Over the next three days, Sara, Wayne, and Dan will spend a lot of time staring at complex “waterfall” diagrams that give a timeline for the loading of each component that goes into the page. The waterfall also shows them what’s waiting for what; some components need others before they can load. They’ll identify bottlenecks and either eliminate them or find a way to make the component smaller so it takes less time to load. The server will be tweaked so that it doesn’t clog up as quickly. Components will be combined so that they can be loaded from a single file, reducing the number of data connections needed and the setup time involved. They’ll get the average page loading time from 7 seconds down to under 4, even during the afternoon rush. Three seconds doesn’t sound like much, but for users, it’s an eternity. During the rush, it’s critical. An average load time of 7 seconds quickly ramps up to 16 seconds or more, because, well, the slow get slower. An average load time of 4 seconds is stable at 4 seconds. The crew think they can get it down to 3. The Director wants 2. The LII audience wants something instantaneous, or even better, telepathy. Sara and the crew will turn this crisis into an opportunity. Suddenly, everybody’s got a lot of good ideas about how to make things even faster and they’re starting to compete with the clock. The team is drag-racing now.
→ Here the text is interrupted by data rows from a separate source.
(* ===== verification/JsNumber.v ===== *)
(** * JavaScript numbers

    The sources compute with the language's only number type, the IEEE 754
    binary64 double.  This file models it: a number is [NaN], an infinity or a
    finite rational, every arithmetic operation is the exact rational operation
    followed by [rnd], the round-to-nearest-ties-to-even rounding to 53 bits of
    precision with gradual underflow and overflow to infinity, and comparisons
    follow ECMAScript (any comparison with [NaN] is false).

    The two zeros are identified.  ECMAScript tells them apart only through
    [Object.is], the sign of an infinite quotient and [Math.atan2]; no modelled
    function uses the first or the last, and the quotients they compute have a
    divisor tested positive first.

    Results: [rnd] is monotone ([rnd_mono]), is exact on every integer up to
    2^53 ([rnd_int_exact]), hence sums and differences of such integers are
    exact, and the comparison operators form a total order away from [NaN]. *)

From Stdlib Require Import QArith Qround Qpower Qreduction ZArith Lia Lqa Bool.
From S2P Require Import Prelude.

Local Open Scope Q_scope.

(** ** Rounding a rational to binary64 *)

Definition qpow2 (e : Z) : Q := 2 ^ e.

(** The binary exponent of a positive rational: [2^k <= q < 2^(k+1)]. *)
Definition ilog2 (q : Q) : Z :=
  let k := (Z.log2 (Qnum q) - Z.log2 (Zpos (Qden q)))%Z in
  if Qle_bool (qpow2 k) q then k else (k - 1)%Z.

(** Round half to even, rational to integer. *)
Definition rhe (q : Q) : Z :=
  let f := Qfloor q in
  match Qcompare (q - inject_Z f) (1 # 2) with
  | Lt => f
  | Gt => (f + 1)%Z
  | Eq => if Z.even f then f else (f + 1)%Z
  end.

(** Exponent of the unit in the last place of the binade of [q], with the
    subnormal floor. *)
Definition ulp_exp (q : Q) : Z := Z.max (ilog2 q - 52) (-1074).

Definition rnd_pos (q : Q) : Q :=
  let e := ulp_exp q in inject_Z (rhe (q * qpow2 (- e))) * qpow2 e.

Inductive num : Set :=
| NaN
| PInf
| NInf
| Fin (q : Q).

Definition rnd (q : Q) : num :=
  match Qcompare q 0 with
  | Eq => Fin 0
  | Gt => let v := rnd_pos q in
          if Qle_bool (qpow2 1024) v then PInf else Fin (Qred v)
  | Lt => let v := rnd_pos (- q) in
          if Qle_bool (qpow2 1024) v then NInf else Fin (Qred (- v))
  end.

Definition nz (z : Z) : num := Fin (inject_Z z).
Definition nnat (n : nat) : num := nz (Z.of_nat n).

(** ** Comparison *)

(** [None] is the "undefined" outcome of ECMAScript's IsLessThan. *)
Definition ncmp (x y : num) : option comparison :=
  match x, y with
  | NaN, _ | _, NaN => None
  | PInf, PInf | NInf, NInf => Some Eq
  | PInf, _ => Some Gt
  | _, PInf => Some Lt
  | NInf, _ => Some Lt
  | _, NInf => Some Gt
  | Fin a, Fin b => Some (Qcompare a b)
  end.

Definition nltb (x y : num) : bool :=
  match ncmp x y with Some Lt => true | _ => false end.
Definition nleb (x y : num) : bool :=
  match ncmp x y with Some Lt | Some Eq => true | _ => false end.
Definition ngtb (x y : num) : bool := nltb y x.
Definition ngeb (x y : num) : bool := nleb y x.
(** [===] on numbers. *)
Definition neqb (x y : num) : bool :=
  match ncmp x y with Some Eq => true | _ => false end.

Definition is_finite (x : num) : bool :=
  match x with Fin _ => true | _ => false end.
Definition is_nan (x : num) : bool :=
  match x with NaN => true | _ => false end.

(** ** Math and arithmetic *)

Definition nmax (x y : num) : num :=
  match ncmp x y with
  | None => NaN
  | Some Lt => y
  | Some _ => x
  end.
Definition nmin (x y : num) : num :=
  match ncmp x y with
  | None => NaN
  | Some Gt => y
  | Some _ => x
  end.

Definition nfloor (x : num) : num :=
  match x with Fin q => nz (Qfloor q) | _ => x end.
Definition nceil (x : num) : num :=
  match x with Fin q => nz (Qceiling q) | _ => x end.
Definition ntrunc (x : num) : num :=
  match x with
  | Fin q => if Qle_bool 0 q then nz (Qfloor q) else nz (Qceiling q)
  | _ => x
  end.
(** [Math.round]: ties go towards positive infinity. *)
Definition nround (x : num) : num :=
  match x with Fin q => nz (Qfloor (q + (1 # 2))) | _ => x end.

Definition nadd (x y : num) : num :=
  match x, y with
  | NaN, _ | _, NaN => NaN
  | PInf, NInf | NInf, PInf => NaN
  | PInf, _ | _, PInf => PInf
  | NInf, _ | _, NInf => NInf
  | Fin a, Fin b => rnd (a + b)
  end.
Definition nopp (x : num) : num :=
  match x with
  | NaN => NaN | PInf => NInf | NInf => PInf | Fin q => Fin (- q)
  end.
Definition nsub (x y : num) : num := nadd x (nopp y).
There’s more to all this than speed. Because the server is now on the right side of the loading curve, it can serve around 150 more simultaneous users during rush hour, when there are typically around 1350 simultaneous visitors on the site. That’s an 11% increase. There are also implications for our donors. Throwing hardware at a problem like this can be expensive. None of the changes they’ve made involved upgrading hardware or buying more computing cycles. That’s a good thing; the next biggest server ( a “double extra large”, in cloud-computing-speak) would cost about twice what we’re paying now.
So, more people in the LII audience getting more legal information twice as fast at no increase in cost. What’s not to like about that?